In State v. Andrews, our supreme court upheld a jury charge which stated, “[W]here two persons mutually engage in combat, and one kills another, and at the time of the killing it be maliciously done, it is murder; if it be done in sudden heat and passion upon sufficient provocation without premeditation or malice, it would be manslaughter.” 73 S.C. 257, 260, 53 S.E. 423, 424 (1906).

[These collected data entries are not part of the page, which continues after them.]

(* ===== verification/TlsfFree.v ===== *)
(** * The free lists of TLSF

    The free blocks of a class are in a doubly linked list through their
    payload; [matrix] has the heads and two levels of bitmaps mark the classes
    that are not empty. [lists_ok m t F] says that the pool at [t] has the free
    lists [F] in memory [m], and the three routines that change a list are
    verified against it. *)

From Stdlib Require Import ZArith Lia.
From stdpp Require Import base tactics gmap option functions list.
From S2P Require Import Prelude Bits Mem Kstate Tlsf TlsfMap.

Open Scope Z_scope.
Open Scope kernel_scope.

Lemma wp_tstore a v (Q : unit -> tlsf_state -> Prop) m mp :
  valid_addr a = true -> Q tt (mk_tlsf (<[a := v]> m) mp) -> wp (mem (store a v)) Q (mk_tlsf m mp).
Proof. intros Ha HQ. unfold wp, mem, zoom. cbn [t_mem t_mp]. by rewrite store_valid. Qed.

Lemma wp_tmem {A} (f : M (gmap Z Z) A) (Q : A -> tlsf_state -> Prop) m mp :
  wp f (fun a m' => Q a (mk_tlsf m' mp)) m -> wp (mem f) Q (mk_tlsf m mp).
Proof. unfold wp, mem, zoom. cbn [t_mem t_mp]. by destruct (f m) as [[? ?]|]. Qed.

(** [m'] is [m] but for words of [X]. *)
Definition changes (X : Z -> Prop) (m m' : gmap Z Z) : Prop := forall x, ~ X x -> peek m' x = peek m x.

Lemma changes_refl X m : changes X m m.
Proof. done. Qed.

Lemma changes_trans (X : Z -> Prop) m1 m2 m3 : changes X m1 m2 -> changes X m2 m3 -> changes X m1 m3.
Proof. intros H1 H2 x Hx. by rewrite H2, H1. Qed.

Lemma changes_mono (X Y : Z -> Prop) m m' : (forall x, X x -> Y x) -> changes X m m' -> changes Y m m'.
Proof. intros HXY H x Hx. apply H. auto. Qed.

Lemma changes_insert (X : Z -> Prop) m a v : X a -> changes X m (<[a := v]> m).
Proof. intros Ha x Hx. rewrite peek_insert. case_decide; [by subst|done]. Qed.

Create HintDb tlsf.
#[export] Hint Resolve changes_refl changes_insert : tlsf.

(** ** The control structure *)

Abbreviation cls := (Z * Z)%type.

Definition valid_cls (c : cls) : Prop := 0 <= c.1 < REAL_FLI /\ 0 <= c.2 < MAX_SLI.

(** The first block behind the control structure. *)
Definition heap_base (t : Z) : Z := t + ROUNDUP_SIZE sizeof_tlsf.

Lemma heap_base_eq t : heap_base t = t + 3184.
Proof. done. Qed.

(** A block header lies behind the control structure, a multiple of eight
    bytes from its end. *)
Definition node (t a : Z) : Prop := exists k, a = heap_base t + 8 * k /\ 0 <= k.

(** The words of the two bitmaps. *)
Definition bitmap_word (t x : Z) : Prop := x = fl_bitmap t \/ exists fl, 0 <= fl < REAL_FLI /\ x = sl_bitmap t fl.

Definition matrix_word (t x : Z) : Prop := exists c, valid_cls c /\ x = matrix t c.1 c.2.

(** The links of the blocks of [A]. *)
Definition link_word (A : Z -> Prop) (x : Z) : Prop := exists a, A a /\ (x = free_prev a \/ x = free_next a).

(** The bitmaps mark the classes [E]. *)
Record bits_ok (m : gmap Z Z) (t : Z) (E : cls -> bool) : Prop := {
  bo_maps : bitmaps_ok m t;
  bo_bit : forall c, valid_cls c -> Z.testbit (peek m (sl_bitmap t c.1)) c.2 = E c
}.

Ltac tlsf_consts := change REAL_FLI with 24 in *; change MAX_SLI with 32 in *.

Ltac tlsf_words :=
  unfold bitmap_word, matrix_word, link_word, valid_cls, node, sl_bitmap, fl_bitmap, matrix, free_prev, free_next,
    prev_hdr, Tlsf.size in *; rewrite ?heap_base_eq in *; tlsf_consts.

Lemma node_addr t a k : 0 < t -> t mod 4 = 0 -> node t a -> 0 <= k -> valid_addr (a + 4 * k) = true.
Proof.
  intros Ht H4 (j & -> & Hj) Hk. rewrite heap_base_eq. apply valid_addr_spec. split; [lia|].
  replace (t + 3184 + 8 * j + 4 * k) with (t + (796 + 2 * j + k) * 4) by lia. by rewrite Z.mod_add.
Qed.

Lemma bits_frame m m' t E : bits_ok m t E -> (forall x, bitmap_word t x -> peek m' x = peek m x) -> bits_ok m' t E.
Proof.
  intros [[H1 H2 H3 H4] Hb] Hf.
  assert (peek m' (fl_bitmap t) = peek m (fl_bitmap t)) as Ef by (apply Hf; by left).
  assert (forall fl, 0 <= fl < REAL_FLI -> peek m' (sl_bitmap t fl) = peek m (sl_bitmap t fl)) as Es.
  { intros fl Hfl. apply Hf. right. by exists fl. }
  split; [split; [done|by rewrite Ef|intros fl Hfl; rewrite Es by done; auto|]|].
  - intros fl Hfl. rewrite Ef, H4 by done. split; intros [Hlt Hne]; (split; [done|]); [rewrite Es by lia|rewrite Es in Hne by lia]; done.
  - intros c Hc. rewrite Es by apply Hc. auto.
Qed.

(** A change of the bit [(fl, sl)], and of the row bit after it. *)
Lemma bits_update m m' t E fl sl b :
  bits_ok m t E -> valid_cls (fl, sl) ->
  word32 (peek m' (sl_bitmap t fl)) -> word32 (peek m' (fl_bitmap t)) ->
  (forall f, 0 <= f < REAL_FLI -> f <> fl -> peek m' (sl_bitmap t f) = peek m (sl_bitmap t f)) ->
  (forall j, 0 <= j < 32 -> Z.testbit (peek m' (sl_bitmap t fl)) j =
     if j =? sl then b else Z.testbit (peek m (sl_bitmap t fl)) j) ->
  (forall f, 0 <= f < 32 -> f <> fl -> Z.testbit (peek m' (fl_bitmap t)) f = Z.testbit (peek m (fl_bitmap t)) f) ->
  (Z.testbit (peek m' (fl_bitmap t)) fl = true <-> peek m' (sl_bitmap t fl) <> 0) ->
  bits_ok m' t (<[(fl, sl) := b]> E).
Proof.
  intros [[H1 H2 H3 H4] Hb] [Hfl Hsl] Hw Hw2 Hrest Hbit Hrows Hrow. cbn [fst snd] in *. split; [split|].
  - done.
  - done.
  - intros f Hf. destruct (decide (f = fl)) as [->|]; [done|]. rewrite Hrest by done. auto.
  - intros f Hf. destruct (decide (f = fl)) as [->|]; [rewrite Hrow; tauto|]. rewrite Hrows, H4 by done.
    split; intros [Hlt Hne]; (split; [done|]); [rewrite Hrest by (done || lia)|rewrite Hrest in Hne by (done || lia)]; done.
  - intros [f s] [Hf Hs]. cbn [fst snd] in *. destruct (decide (f = fl)) as [->|Hne].
    + rewrite Hbit by (unfold MAX_SLI in *; lia). destruct (Z.eqb_spec s sl) as [->|Hns].
      * by rewrite fn_lookup_insert.
      * rewrite fn_lookup_insert_ne by congruence. by apply (Hb (fl, s)).
    + rewrite Hrest, fn_lookup_insert_ne by (done || congruence). by apply (Hb (f, s)).
Qed.

Lemma shiftr5 nr : 0 <= nr < 32 -> Z.shiftr nr 5 = 0 /\ Z.land nr 0x1f = nr.
Proof.
  intros H. rewrite Z.shiftr_div_pow2 by lia. change 0x1f with (Z.ones 5). rewrite Z.land_ones by lia.
  change (2 ^ 5) with 32. split; [by apply Z.div_small|by apply Z.mod_small].
Qed.
(** [if (b->size & PREV_FREE)]: the block joins the one before it. *)
Lemma wp_merge_prev m t n l1 s l2 F (Q : Z -> tlsf_state -> Prop) mp :
  opened m t n l1 s l2 F ->
  let b := heap_base t + blen l1 in
  (forall m' F', opened m' t n (absorb_front l1 s).1 (absorb_front l1 s).2 l2 F' ->
     changes (own t n ((absorb_front l1 s).1 ++ ((absorb_front l1 s).2, true) :: l2)) m m' ->
     Q (heap_base t + blen (absorb_front l1 s).1) (mk_tlsf m' mp)) ->
  wp (let* w := mem (load (Tlsf.size b)) in
      if nz (Z.land w PREV_FREE) then
        let* tmp_b := mem (load (prev_hdr b)) in
        let* r := blk_size tmp_b in
        let '(fl, sl) := MAPPING_INSERT r in
        EXTRACT_BLOCK tmp_b t fl sl ;;;
        let* r := blk_size b in
        upd_word (Tlsf.size tmp_b) (fun w => u32 (w + r + BHDR_OVERHEAD)) ;;;
        ret tmp_b
      else ret b) Q (mk_tlsf m mp).
Proof.
  intros Ho b HQ. pose proof (opened_addrs Ho) as (Ht & H4 & Hvs & Hvp). pose proof Ho as [Ha Hlen Hfr [Hs8 Hs] He _ _ Hg1 Hhd _ _ _]. cbn [fst] in *.
  apply wp_bind, wp_tload; [done|]. cbn [t_mem]. fold b in Hhd. rewrite (proj1 Hhd), hword_prev by done.
  destruct l1 as [|[s0 f0] l1 _] using rev_ind; [apply wp_ret, (HQ m F); [done|apply changes_refl]|].
  rewrite last_flag_snoc in *. rewrite absorb_front_snoc in HQ. destruct f0; [|apply wp_ret, (HQ m F); [done|apply changes_refl]].
  cbn [fst snd] in HQ. set (b0 := heap_base t + blen l1) in *.
  pose proof (opened_nonneg Ho) as (HnL & [Hn1 [Hs0 _]%nonneg_head]%Forall_app & Hn2). pose proof (opened_bounds Ho) as Hb.
  fold b in Hb. rewrite blen_app in Hb. cbn [blen] in Hb. pose proof (blen_nonneg _ Hn1).
  assert (b = b0 + 8 + s0) as Eb by (unfold b, b0; rewrite blen_app; cbn [blen]; lia).
  assert ((b0, s0, true) ∈ at_ (heap_base t) ((l1 ++ [(s0, true)]) ++ (s, true) :: l2)) as Hin.
  { rewrite at_app, at_app, !elem_of_app. left. right. left. }
  apply seg_app in Hg1 as [_ [Hh0 _]]. fold b0 in Hh0.
  destruct (at_size8 _ _ _ _ _ (opened_ending Ho) Hin) as [Hs08 _].
  destruct (node_size t b0 Ht H4 (at_node _ _ _ _ _ (opened_ending Ho) Hin)) as [Hv0 _].
  apply wp_bind, wp_tload; [done|]. cbn [t_mem]. rewrite (proj2 Hhd), last_addr_app by done. cbn [last_addr]. fold b0.
  apply wp_bind. eapply wp_blk_size; [done|exact Hh0|done|].
  destruct (MAPPING_INSERT s0) as [fl sl] eqn:Em. apply wp_bind.
  eapply (wp_unfile m t n _ s _ F b0 s0); [exact Ho|exact Em|fold b; lia|exact Hin|].
  intros m1 F1 Hok1 Hf1 Hch1 Hh1.
  assert (hdr_word (heap_base t) ((l1 ++ [(s0, true)]) ++ (s, true) :: l2) (Tlsf.size b)) as Hwb by (apply opened_hdr_word; by right).
  assert (hdr_word (heap_base t) ((l1 ++ [(s0, true)]) ++ (s, true) :: l2) (Tlsf.size b0)) as Hw0.
  { exists b0, s0, true. split; [done|by right]. }
  apply wp_bind. eapply (wp_blk_size m1 _ true (peek m1 (prev_hdr b)) b s true); [done| |done|].
  { split; [|done]. by rewrite Hh1, (proj1 Hhd). }
  pose proof (ar_len _ _ Ha). pose proof (blen_nonneg _ Hn2).
  apply wp_bind, wp_upd_word; [done|]. rewrite Hh1, (proj1 Hh0), hword_add by (done || lia). apply wp_ret.
  eapply HQ; [by eapply opened_join_prev|]. intros x Hx. rewrite peek_insert_ne.
  - apply Hch1. rewrite own_merge_prev. done.
  - intros <-. apply Hx, own_merge_prev, (opened_own_hdr Ho). done.
Qed.

(** Filing the opened block and telling the block after it gives a pool. *)
Lemma opened_close m m1 t n l1 s s2 l3 F F1 :
  opened m t n l1 s ((s2, false) :: l3) F -> last_flag false l1 = false ->
  let b := heap_base t + blen l1 in let L := l1 ++ (s, true) :: (s2, false) :: l3 in
  lists_ok m1 t F1 ->
  filed_as F1 (fun a x => (a, x, true) ∈ at_ (heap_base t) L) ->
  (forall y, hdr_word (heap_base t) L y -> peek m1 y = peek m y) ->
  heap_ok (<[prev_hdr (b + 8 + s) := b]> (<[Tlsf.size (b + 8 + s) := hword s2 false true]> m1)) t n L F1.
Proof.
  intros Ho Hlf b L Hok Hf Hh. pose proof (opened_nonneg Ho) as (HnL & Hn1 & [Hs2 Hn3]%nonneg_head). pose proof (opened_bounds Ho) as Hb.
  pose proof Ho as [Ha Hlen Hfr [Hs8 Hs] He Hsp1 Hsp2 Hg1 Hhd (pf & p & Hhn & Hg3) Hl HF]. cbn [fst] in *. fold b in Hhd, Hhn, Hg3.
  assert (hdr_word (heap_base t) L (b + 8 + s) /\ hdr_word (heap_base t) L (b + 8 + s + 4)) as [Hw1 Hw2].
  { split; apply hdr_word_r, hdr_word_tl, hdr_word_hd; fold b; [by left|by right]. }
  assert (forall x, list_word t (filed F1) x -> x <> b + 8 + s /\ x <> b + 8 + s + 4) as Hnl.
  { intros x Hx. assert (list_word t (fun a => a = b \/ filed F a) x) as Hx'.
    { destruct Hx as [Hx|[Hx|(a & [c Hc] & Hx)]]; [by left|right; by left|]. right; right. exists a. split; [|done].
      apply Hf in Hc as (z & Hz & Ez). unfold L in Hz. rewrite opened_at, elem_of_app, elem_of_cons in Hz.
      destruct Hz as [Hz|[[= -> ->]|Hz]]; [right|by left|right]; exists c; apply HF; exists z; tauto. }
    split; intros ->; by apply (opened_not_list Ho) in Hx'. }
  split; [done|done|apply (opened_ending Ho)| | | |done].
  - apply sparse_app. split; [done|]. rewrite Hlf. cbn [sparse] in *. by destruct Hsp2 as [_ ?].
  - apply seg_app. split; [|cbn [seg]; fold b; split; [|split]].
    + do 2 (apply seg_front; [done|unfold prev_hdr, Tlsf.size, b; lia|]). eapply seg_frame; [exact Hg1|].
      intros x Hx. apply Hh. by apply hdr_word_l.
    + eapply hdr_frame; [exact Hhd|..]; rewrite !peek_insert_ne by (unfold prev_hdr, Tlsf.size; lia); apply Hh, opened_hdr_word;
        [by right|by left].
    + split; [rewrite peek_insert_ne, peek_insert_eq by (unfold prev_hdr, Tlsf.size; lia); done|]. intros _. apply peek_insert_eq.
    + do 2 (apply seg_back; [done|unfold prev_hdr, Tlsf.size; lia|]). eapply seg_frame; [exact Hg3|].
      intros x Hx. apply Hh. by apply hdr_word_r, hdr_word_tl, hdr_word_tl.
  - eapply lists_frame; [exact Hok|]. intros x Hx. destruct (Hnl x Hx) as [Hx1 Hx2].
    rewrite !peek_insert_ne; [done|unfold prev_hdr, Tlsf.size; lia..].
Qed.
(* ===== verification/TlsfUse.v ===== *)
(** * The use of a TLSF pool

    The owner of a pool allocates, clears, resizes and releases blocks, and
    writes to the blocks it has. Every operation returns and keeps the pool in
    order: the blocks in use do not overlap and keep their contents, and when
    all are released the pool is one free block again. *)

From Stdlib Require Import ZArith Lia.
From stdpp Require Import base tactics gmap option functions list.
From S2P Require Import Prelude Bits Mem Kstate Tlsf TlsfMap TlsfFree TlsfHeap TlsfAlloc TlsfMalloc TlsfRealloc TlsfPool.

Open Scope Z_scope.
Open Scope kernel_scope.

(** ** The use of a pool *)

(** What the user of a pool does: allocate, release a block or change its size,
    write a word. *)
Inductive pool_op :=
  | PMalloc (sz : Z) | PCalloc (nelem elem_size : Z) | PRealloc (p sz : Z) | PFree (p : Z) | PWrite (x v : Z).

Definition exec_op (t : Z) (o : pool_op) : TM Z :=
  match o with
  | PMalloc sz => malloc_ex sz t
  | PCalloc nelem elem_size => calloc_ex nelem elem_size t
  | PRealloc p sz => realloc_ex p sz t
  | PFree p => free_ex p t ;;; ret 0
  | PWrite x v => mem (store x v) ;;; ret 0
  end.

(** [live] has the blocks the user owns, with the sizes it asked for. It
    releases, resizes and writes only these. *)
Definition legal (live : gmap Z Z) (o : pool_op) : Prop :=
  match o with
  | PMalloc sz => 0 <= sz <= 2 ^ 29
  | PCalloc nelem elem_size => 0 <= nelem /\ 0 <= elem_size /\ nelem * elem_size <= 2 ^ 29
  | PRealloc p sz => (p = NULL \/ is_Some (live !! p)) /\ 0 <= sz <= 2 ^ 29
  | PFree p => p = NULL \/ is_Some (live !! p)
  | PWrite x v => x mod 4 = 0 /\ exists p z, live !! p = Some z /\ p <= x /\ x + 4 <= p + z
  end.

(** The blocks the user owns when the operation returned [r]. *)
Definition effect (live : gmap Z Z) (o : pool_op) (r : Z) : gmap Z Z :=
  match o with
  | PMalloc sz => if r =? NULL then live else <[r := sz]> live
  | PCalloc nelem elem_size => if r =? NULL then live else <[r := nelem * elem_size]> live
  | PRealloc p sz => if r =? NULL then (if sz =? 0 then delete p live else live) else <[r := sz]> (delete p live)
  | PFree p => delete p live
  | PWrite _ _ => live
  end.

In State v. Brown, our supreme court relied on the doctrine of mutual combat to uphold the manslaughter convictions of multiple defendants. 108 S.C. 490, 95 S.E. 61 (1918). In Brown, approximately ten men engaged in a fight and as a result, one of the combatants died from knife wounds. Id. at 494, 95 S.E. at 62. At least five of the combatants were charged with murder in relation to the fight. Id. at 490, 95 S.E. at 62. On appeal, three defendants argued the trial court erred in charging the jury that all combatants could be convicted under a theory of mutual combat. Id. at 493, 95 S.E. at 61. The supreme court affirmed the convictions and approved the following jury charge:

That every one is presumed to know the consequences of his act, and if one voluntarily enters a mutual combat where deadly weapons are used, knowing that they are being used, and death results to one of the participating parties, every one engaged in such combat is equally guilty, regardless of whether he used a deadly weapon or not. And regardless of whether he was on one side or the other makes no difference, and where all are participating in the mutual combat, all are equally responsible for the natural consequences.

Id. at 499, 95 S.E. at 63.

In State v. Mathis, a defendant was indicted for murder. 174 S.C. 344, 345, 177 S.E. 318, 318 (1934). The evidence showed “the [defendant] and the deceased were on the lookout for each other; that they were armed in anticipation of a combat; that each drew his pistol and fired upon the other.” Id. at 348, 177 S.E. at 319. The State proceeded on the theory of mutual combat, and the trial court instructed the jury on the law of mutual combat. Id. On appeal, our supreme court found there was no error because the evidence surrounding the mutual combat “justified a verdict of premeditated murder.” Id. at 348-49, 177 S.E. at 319.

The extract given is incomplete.